In 1447, when Giano was elected doge, he held diplomatic positions in the court of Alfonso V of Aragon at Naples and in Rome. Here, Pope Nicholas V (also of Ligurian origins) appointed him as Lord of Corsica after the island had been completely subjugated to Genoa with the papal approval. Nicholas also gave him the lordship of Cyprus, where Lodovico sojourned for a period. In 1448 he returned to Genoa to assist his ill brother. At the latter's death, on 16 December, Lodovico was elected as doge.

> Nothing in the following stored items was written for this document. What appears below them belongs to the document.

Lemma course_events_within (course : json) (start : Z) (e : event) :
  wf_course course = true -> course_in_range course = true ->
  In e (spec_course_events course start) ->
  start <= Start e /\ Finish e <= start + span course.
Proof.
  intros Hwf Hr He.
  destruct (course_ok_inv _ Hwf Hr)
    as (kv & nm & len & cycles & ds & -> & _ & Hlen & Hcy & Hds & Hd & Hdr & H1 & H2 & Hspan).
  apply spec_course_events_inv in He; destruct He as (c & drug & d & Hc & Hin & Hday & ->).
  rewrite Hspan.
  assert (Hl : int_field (JObj kv) "cycle_length" = len)
    by (unfold int_field, field, getitem; rewrite Hlen; reflexivity).
  assert (Hc' : int_field (JObj kv) "cycles" = cycles)
    by (unfold int_field, field, getitem; rewrite Hcy; reflexivity).
  assert (Hds' : drugs_of (JObj kv) = ds)
    by (unfold drugs_of, field, getitem; rewrite Hds; reflexivity).
  rewrite Hl, Hc', Hds' in *.
  rewrite forallb_forall in Hd, Hdr.
  pose proof (admin_days_in_range len drug d (wf_drug_typed _ (Hd _ Hin))
                (Hdr _ Hin) Hday) as Hrange.
  unfold spec_event; simpl; nia.
Qed.

Lemma forallb_nth (p : json -> bool) (l : list json) (i : nat) :
  forallb p l = true -> (i < length l)%nat -> p (nth i l JNull) = true.
Proof.
  intros H Hi; rewrite forallb_forall in H; apply H, nth_In; exact Hi.
Qed.

(** X3.  Courses do not overlap.  In the timeline of a regimen of the data
    model that ends within the calendar, the events come course by course,
    and every event of the course of index [i] starts on or after the start
    of that course and ends on or before the start of the next one, which is
    [cycles * cycle_length] days later. *)
Theorem courses_do_not_overlap (courses : list json) (now : Z) :
  regimen_ok courses now ->
  exists parts,
    timeline_data courses now = Ok (concat parts) /\
    length parts = length courses /\
    forall i part e,
      nth_error parts i = Some part -> In e part ->
      Course e = field (nth i courses JNull) "name" /\
      spec_course_start now courses i <= Start e /\
      Finish e <= spec_course_start now courses (S i) /\
      spec_course_start now courses (S i) =
        spec_course_start now courses i +
        int_field (nth i courses JNull) "cycles" *
        int_field (nth i courses JNull) "cycle_length".
Proof.
  intros Hok; pose proof Hok as (Hwf & Hr & _).
  exists (map (fun i => spec_course_events (nth i courses JNull)
                          (spec_course_start now courses i))
              (seq 0 (length courses))).
  split; [| split].
  - rewrite (timeline_complete _ _ Hok); unfold spec_timeline.
    rewrite flat_map_concat_map; reflexivity.
  - rewrite length_map, length_seq; reflexivity.
  - intros i part e Hnth He.
    rewrite nth_error_map in Hnth.
    destruct (nth_error (seq 0 (length courses)) i) as [j |] eqn:Hj; [| discriminate].
    assert (Hi : (i < length (seq 0 (length courses)))%nat)
      by (apply nth_error_Some; congruence).
    rewrite length_seq in Hi.
    rewrite (nth_error_nth' _ 0%nat) in Hj by (rewrite length_seq; exact Hi).
    rewrite seq_nth in Hj by exact Hi; simpl in Hj.
    injection Hj as <-; injection Hnth as <-.
    pose proof (course_events_within _ _ e (forallb_nth _ _ i Hwf Hi)
                  (forallb_nth _ _ i Hr Hi) He) as [Hlo Hhi].
    apply spec_course_events_inv in He; destruct He as (c & drug & d & _ & _ & _ & ->).
    simpl; repeat split; auto.
Qed.
(** * Properties *)

(** ** Monadic plumbing *)

Lemma rbind_inr {A B} (r : result A) (k : A -> result B) (b : B) :
  rbind r k = inr b -> exists a, r = inr a /\ k a = inr b.
Proof.
  destruct r as [e | a]; simpl; intros H.
  - discriminate.
  - exists a; split; [reflexivity | exact H].
Qed.

Lemma bind_lift {A B} (r : result A) (k : A -> M B) (w : world) :
  bind (lift r) k w = match r with inl e => (w, inl e) | inr a => k a w end.
Proof. unfold bind, lift. destruct r; reflexivity. Qed.

Lemma bind_ret {A B} (a : A) (k : A -> M B) (w : world) :
  bind (ret a) k w = k a w.
Proof. reflexivity. Qed.

Lemma bind_raise {A B} (e : exn) (k : A -> M B) (w : world) :
  bind (raise e) k w = (w, inl e).
Proof. reflexivity. Qed.

Lemma bind_ok {A B} (m : M A) (k : A -> M B) (w w' : world) (a : A) :
  m w = (w', inr a) -> bind m k w = k a w'.
Proof. unfold bind. intros ->. reflexivity. Qed.

Lemma bind_fail {A B} (m : M A) (k : A -> M B) (w w' : world) (e : exn) :
  m w = (w', inl e) -> bind m k w = (w', inl e).
Proof. unfold bind. intros ->. reflexivity. Qed.

Lemma bind_inr {A B} (m : M A) (k : A -> M B) (w w' : world) (b : B) :
  bind m k w = (w', inr b) ->
  exists w1 a, m w = (w1, inr a) /\ k a w1 = (w', inr b).
Proof.
  unfold bind. destruct (m w) as [w1 [e | a]]; intros H.
  - discriminate.
  - exists w1, a. split; [reflexivity | exact H].
Qed.

(** ** The tagged-tree index *)

Lemma find_all_iter_next_scannable key l :
  forallb scannable l = true ->
  find_all_iter_next key l = inr (first_tagged key l).
Proof.
  induction l as [| item rest IH]; simpl; intros H.
  - reflexivity.
  - apply andb_prop in H. destruct H as [Hi Hr].
    destruct item as [s | s | z | il]; simpl; auto.
    destruct il as [| hd tl']; simpl in *; [discriminate |].
    destruct hd; simpl in *; try discriminate.
    destruct (String.eqb name key); auto.
Qed.

Lemma first_tagged_none key l :
  first_tagged key l = None -> filter (tagged key) l = [].
Proof.
  induction l as [| item rest IH]; simpl; intros H.
  - reflexivity.
  - destruct (tagged key item); [discriminate | auto].
Qed.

During his first rule, he ended the conflict with the Marquisate of Finale. In September 1450, he abdicated in favor of his cousin Pietro di Campofregoso, and moved to the fortress of Sarzanello near Sarzana. In July 1461, he succeeded his cousin Spinetta di Campofregoso as doge, and received the fortress of Castelletto. However, contrasts with his cousin Paolo (now archbishop of Genoa) caused him to renounce to the crown of doge on 14 May 1462, being succeeded by Paolo the same day. On 8 June of that year he was again doge in place of Paolo, but the endless strife led to his second abdication, after which Paolo had him arrested at Castelletto, which he was also forced to surrender to his cousin.

In 1468 he ceded Sarzana to the Republic of Florence, causing, in the following years, numerous struggles between the Florentine and the Genoese for its possession. Having become an admiral of Ferdinand II of Aragon, in 1478 he returned to Genoa at the head of a fleet of seven galleys to help free the city from Gian Galeazzo Sforza's domination. He spent the last years of his life as a refugee in Nice, where he died in 1489.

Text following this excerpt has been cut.